**THE DATA:**
(* ===== verification/IoConc.v ===== *)
(** * Writes that run at the same time (src/driver_motr_obj.c)

    Several operations on one object share memory and the object in Motr.  Each goes
    its own way of [IoExec]: Motr carries out the operation at the head of its chain
    and calls back, in any order.  A write that does not cover whole pages reads the
    rest of a page before it writes it; nothing keeps another write to the same page
    from happening in between. *)

From S2P Require Import Prelude ObjId HintMap Mem Types IoVec IoAlign DriverOp IoExec IoSteps IoWrite.

(** The operations that have been launched with their arguments, memory and the
    contents of the object. *)
Record conc_st `{MotrStore} := MkConc {
  cs_ops : list (rw_mop * rw_args);
  cs_heap : heap;
  cs_store : mstore
}.

Section Conc.
Context `{IoEnv} `{MotrStore} (attrs_put : mio_obj → rw_mop → heap → outcome (Z * rw_mop * heap)).

(** A write is launched. *)
Definition conc_write (obj : mio_obj) (iov : list mio_iovec) (op : rw_mop) (s : conc_st) : outcome (Z * conc_st) :=
  '(rc, args, op, h) ← mio_motr_obj_writev obj iov op (cs_heap s);
  Done (rc, MkConc _ match args with Some args => cs_ops s ++ [(op, args)] | None => cs_ops s end h (cs_store s)).

(** Motr carries out the operation at the head of a chain - and calls back. *)
Definition conc_execute (i : nat) (s : conc_st) : outcome conc_st :=
  match cs_ops s !! i with
  | None => Done s
  | Some (op, args) =>
      w ← io_execute op (MkWorld _ args (cs_heap s) (cs_store s));
      Done (MkConc _ (<[i := (op, w_args w)]> (cs_ops s)) (w_heap w) (w_store w))
  end.

Definition conc_complete (i : nat) (s : conc_st) : outcome conc_st :=
  match cs_ops s !! i with
  | None => Done s
  | Some (op, args) =>
      '(_, op, w) ← io_complete attrs_put op (MkWorld _ args (cs_heap s) (cs_store s));
      Done (MkConc _ (<[i := (op, w_args w)]> (cs_ops s)) (w_heap w) (w_store w))
  end.

(** What happens: a launch, an operation is carried out and calls back, the last
    operation of a write is carried out. *)
Inductive conc_event :=
| Launch (obj : mio_obj) (iov : list mio_iovec) (op : rw_mop)
| Complete (i : nat)
| Execute (i : nat).

Fixpoint conc_run (l : list conc_event) (s : conc_st) : outcome conc_st :=
  match l with
  | [] => Done s
  | e :: l =>
      s ← match e with
          | Launch obj iov op => '(_, s) ← conc_write obj iov op s; Done s
          | Complete i => conc_complete i s
          | Execute i => conc_execute i s
          end;
      conc_run l s
  end.

(** All data of a write have been sent: its last operation is that of the last
    vectors. *)
Definition all_sent (a : rw_mop * rw_args) : bool :=
  bool_decide (rwa_aligned_progress a.2 = vec_len (rwa_aligned a.2)).
End Conc.

(** ** Two writes to one page

    The page of 4 bytes at 0 of an object of 17 bytes that holds 100, 101, ...; one
    write has the bytes 10 and 11 for its first half, the other 30 and 31 for the
    second. *)
#[local] Existing Instance ex_io_env.
#[local] Existing Instance ex_store.

Definition ex_half1 : list mio_iovec := [MkIov (MkPtr 1 0) 0 2].
Definition ex_half2 : list mio_iovec := [MkIov (MkPtr 2 0) 2 2].
Definition ex_launch1 : conc_event := Launch ex_sized_obj ex_half1 ex_write_op.
Definition ex_launch2 : conc_event := Launch ex_sized_obj ex_half2 ex_write_op.

(** The page at the end, and whether all data have been sent. *)
Definition ex_conc (l : list conc_event) : outcome (list Z * list bool) :=
  s ← conc_run ex_attrs_put l (MkConc _ [] ex_heap ex_contents);
  Done (ms_read (cs_store s) <$> [0; 1; 2; 3], all_sent <$> cs_ops s).

(** One after the other: both halves are there. *)
Example halves_in_turn :
  ex_conc [ex_launch1; Complete 0; Execute 0; ex_launch2; Complete 1; Execute 1] =
    Done ([10; 11; 30; 31], [true; true]).
Proof. vm_compute. reflexivity. Qed.

Lemma half_request_ok iov p off : iov = [MkIov (MkPtr p 0) off 2] → p = 1 ∨ p = 2 → 0 <= off < 10 →
  request_ok 4 24 ex_sized_obj iov ex_heap.
Proof.
  intros -> Hp Hoff. destruct ex_request_ok as [Hr Hd Hh Hpl _ _ _ _ _ _ _ _].
  assert (0 < p < 4) by lia.
  split; try done.
  - unfold iov_ok, iov_end. repeat constructor; simpl; lia.
  - repeat constructor; simpl; lia.
  - repeat constructor.
  - unfold mem_valid, ex_heap. repeat constructor; simpl; [by intros [= ->]; lia|].
    destruct Hp as [-> | ->]; eexists; (split; [reflexivity|simpl; lia]).
  - repeat constructor; simpl; lia.
Qed.

(** Two writes that share no byte and that the driver accepts, launched before the
    first is complete: both have sent all their data, and the bytes of the first are
    lost. *)
Theorem concurrent_writes_lose_bytes :
  request_ok 4 24 ex_sized_obj ex_half1 ex_heap ∧ request_ok 4 24 ex_sized_obj ex_half2 ex_heap ∧
  (∀ x p q, iov_loc ex_half1 x p → ¬ iov_loc ex_half2 x q) ∧
  ex_conc [ex_launch1; ex_launch2; Complete 0; Complete 1; Execute 0; Execute 1] =
    Done ([100; 101; 30; 31], [true; true]).
Proof.
  split; [by apply (half_request_ok _ 1 0); [|left|lia]|]. split; [by apply (half_request_ok _ 2 2); [|right|lia]|].
  split; [|vm_compute; reflexivity]. intros x p q (v & Hv & Hx & _) (u & Hu & Hy & _).
  apply list_elem_of_singleton in Hv as ->. apply list_elem_of_singleton in Hu as ->. unfold iov_end in *. simpl in *. lia.
Qed.
(** The sweep of the sketch ends on that sample. *)
Example sweep_last_reading :
  exists one sweep hw',
    adc_linear_interpolation hw_reset = Ok ((one, sweep), hw')
    /\ length sweep = 19%nat
    /\ last sweep one = {| soft := 3000; hw_raw := 2992; hw_corrected := 3003 |}.
Proof.
  eexists. eexists. eexists. split; [vm_compute; reflexivity|].
  split; reflexivity.
Qed.

(* ------------------------------------------------------------------ *)
(** ** Samples inside the calibrated range *)

Section InRange.

Variables calibrated_lo calibrated_hi : Z.
Hypothesis calibrated_ordered : calibrated_lo < calibrated_hi.
Hypothesis span_fits : fits_int (FRACTION_MAX * (calibrated_hi - calibrated_lo)).

(** Inside the calibrated range the fraction is defined, is the floor of
    the exact ratio and lies in [0, 255]. *)
Lemma fraction_in_range (raw : Z) :
  calibrated_lo <= raw <= calibrated_hi ->
  fraction raw calibrated_lo calibrated_hi
  = Ok (FRACTION_MAX * (raw - calibrated_lo) / (calibrated_hi - calibrated_lo))
  /\ 0 <= FRACTION_MAX * (raw - calibrated_lo) / (calibrated_hi - calibrated_lo)
     <= FRACTION_MAX.
Proof.
  intros Hraw. unfold FRACTION_MAX in *. split.
  - rewrite <- quot_floor by lia.
    apply fraction_defined; int_range.
  - split.
    + apply Z.div_pos; lia.
    + apply Z.div_le_upper_bound; nia.
Qed.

**WHAT YOU SHOULD DO:** Your answer should consist of every entry, repeated exactly.

**TASK OUTPUT:**
(* ===== verification/IoConc.v ===== *)
(** * Writes that run at the same time (src/driver_motr_obj.c)

    Several operations on one object share memory and the object in Motr.  Each goes
    its own way of [IoExec]: Motr carries out the operation at the head of its chain
    and calls back, in any order.  A write that does not cover whole pages reads the
    rest of a page before it writes it; nothing keeps another write to the same page
    from happening in between. *)

From S2P Require Import Prelude ObjId HintMap Mem Types IoVec IoAlign DriverOp IoExec IoSteps IoWrite.

(** The operations that have been launched with their arguments, memory and the
    contents of the object. *)
Record conc_st `{MotrStore} := MkConc {
  cs_ops : list (rw_mop * rw_args);
  cs_heap : heap;
  cs_store : mstore
}.

Section Conc.
Context `{IoEnv} `{MotrStore} (attrs_put : mio_obj → rw_mop → heap → outcome (Z * rw_mop * heap)).

(** A write is launched. *)
Definition conc_write (obj : mio_obj) (iov : list mio_iovec) (op : rw_mop) (s : conc_st) : outcome (Z * conc_st) :=
  '(rc, args, op, h) ← mio_motr_obj_writev obj iov op (cs_heap s);
  Done (rc, MkConc _ match args with Some args => cs_ops s ++ [(op, args)] | None => cs_ops s end h (cs_store s)).

(** Motr carries out the operation at the head of a chain - and calls back. *)
Definition conc_execute (i : nat) (s : conc_st) : outcome conc_st :=
  match cs_ops s !! i with
  | None => Done s
  | Some (op, args) =>
      w ← io_execute op (MkWorld _ args (cs_heap s) (cs_store s));
      Done (MkConc _ (<[i := (op, w_args w)]> (cs_ops s)) (w_heap w) (w_store w))
  end.

Definition conc_complete (i : nat) (s : conc_st) : outcome conc_st :=
  match cs_ops s !! i with
  | None => Done s
  | Some (op, args) =>
      '(_, op, w) ← io_complete attrs_put op (MkWorld _ args (cs_heap s) (cs_store s));
      Done (MkConc _ (<[i := (op, w_args w)]> (cs_ops s)) (w_heap w) (w_store w))
  end.

(** What happens: a launch, an operation is carried out and calls back, the last
    operation of a write is carried out. *)
Inductive conc_event :=
| Launch (obj : mio_obj) (iov : list mio_iovec) (op : rw_mop)
| Complete (i : nat)
| Execute (i : nat).

Fixpoint conc_run (l : list conc_event) (s : conc_st) : outcome conc_st :=
  match l with
  | [] => Done s
  | e :: l =>
      s ← match e with
          | Launch obj iov op => '(_, s) ← conc_write obj iov op s; Done s
          | Complete i => conc_complete i s
          | Execute i => conc_execute i s
          end;
      conc_run l s
  end.

(** All data of a write have been sent: its last operation is that of the last
    vectors. *)
Definition all_sent (a : rw_mop * rw_args) : bool :=
  bool_decide (rwa_aligned_progress a.2 = vec_len (rwa_aligned a.2)).
End Conc.

(** ** Two writes to one page

    The page of 4 bytes at 0 of an object of 17 bytes that holds 100, 101, ...; one
    write has the bytes 10 and 11 for its first half, the other 30 and 31 for the
    second. *)
#[local] Existing Instance ex_io_env.
#[local] Existing Instance ex_store.

Definition ex_half1 : list mio_iovec := [MkIov (MkPtr 1 0) 0 2].
Definition ex_half2 : list mio_iovec := [MkIov (MkPtr 2 0) 2 2].
Definition ex_launch1 : conc_event := Launch ex_sized_obj ex_half1 ex_write_op.
Definition ex_launch2 : conc_event := Launch ex_sized_obj ex_half2 ex_write_op.

(** The page at the end, and whether all data have been sent. *)
Definition ex_conc (l : list conc_event) : outcome (list Z * list bool) :=
  s ← conc_run ex_attrs_put l (MkConc _ [] ex_heap ex_contents);
  Done (ms_read (cs_store s) <$> [0; 1; 2; 3], all_sent <$> cs_ops s).

(** One after the other: both halves are there. *)
Example halves_in_turn :
  ex_conc [ex_launch1; Complete 0; Execute 0; ex_launch2; Complete 1; Execute 1] =
    Done ([10; 11; 30; 31], [true; true]).
Proof. vm_compute. reflexivity. Qed.

Lemma half_request_ok iov p off : iov = [MkIov (MkPtr p 0) off 2] → p = 1 ∨ p = 2 → 0 <= off < 10 →
  request_ok 4 24 ex_sized_obj iov ex_heap.
Proof.
  intros -> Hp Hoff. destruct ex_request_ok as [Hr Hd Hh Hpl _ _ _ _ _ _ _ _].
  assert (0 < p < 4) by lia.
  split; try done.
  - unfold iov_ok, iov_end. repeat constructor; simpl; lia.
  - repeat constructor; simpl; lia.
  - repeat constructor.
  - unfold mem_valid, ex_heap. repeat constructor; simpl; [by intros [= ->]; lia|].
    destruct Hp as [-> | ->]; eexists; (split; [reflexivity|simpl; lia]).
  - repeat constructor; simpl; lia.
Qed.

(** Two writes that share no byte and that the driver accepts, launched before the
    first is complete: both have sent all their data, and the bytes of the first are
    lost. *)
Theorem concurrent_writes_lose_bytes :
  request_ok 4 24 ex_sized_obj ex_half1 ex_heap ∧ request_ok 4 24 ex_sized_obj ex_half2 ex_heap ∧
  (∀ x p q, iov_loc ex_half1 x p → ¬ iov_loc ex_half2 x q) ∧
  ex_conc [ex_launch1; ex_launch2; Complete 0; Complete 1; Execute 0; Execute 1] =
    Done ([100; 101; 30; 31], [true; true]).
Proof.
  split; [by apply (half_request_ok _ 1 0); [|left|lia]|]. split; [by apply (half_request_ok _ 2 2); [|right|lia]|].
  split; [|vm_compute; reflexivity]. intros x p q (v & Hv & Hx & _) (u & Hu & Hy & _).
  apply list_elem_of_singleton in Hv as ->. apply list_elem_of_singleton in Hu as ->. unfold iov_end in *. simpl in *. lia.
Qed.
(** The sweep of the sketch ends on that sample. *)
Example sweep_last_reading :
  exists one sweep hw',
    adc_linear_interpolation hw_reset = Ok ((one, sweep), hw')
    /\ length sweep = 19%nat
    /\ last sweep one = {| soft := 3000; hw_raw := 2992; hw_corrected := 3003 |}.
Proof.
  eexists. eexists. eexists. split; [vm_compute; reflexivity|].
  split; reflexivity.
Qed.

(* ------------------------------------------------------------------ *)
(** ** Samples inside the calibrated range *)

Section InRange.

Variables calibrated_lo calibrated_hi : Z.
Hypothesis calibrated_ordered : calibrated_lo < calibrated_hi.
Hypothesis span_fits : fits_int (FRACTION_MAX * (calibrated_hi - calibrated_lo)).

(** Inside the calibrated range the fraction is defined, is the floor of
    the exact ratio and lies in [0, 255]. *)
Lemma fraction_in_range (raw : Z) :
  calibrated_lo <= raw <= calibrated_hi ->
  fraction raw calibrated_lo calibrated_hi
  = Ok (FRACTION_MAX * (raw - calibrated_lo) / (calibrated_hi - calibrated_lo))
  /\ 0 <= FRACTION_MAX * (raw - calibrated_lo) / (calibrated_hi - calibrated_lo)
     <= FRACTION_MAX.
Proof.
  intros Hraw. unfold FRACTION_MAX in *. split.
  - rewrite <- quot_floor by lia.
    apply fraction_defined; int_range.
  - split.
    + apply Z.div_pos; lia.
    + apply Z.div_le_upper_bound; nia.
Qed.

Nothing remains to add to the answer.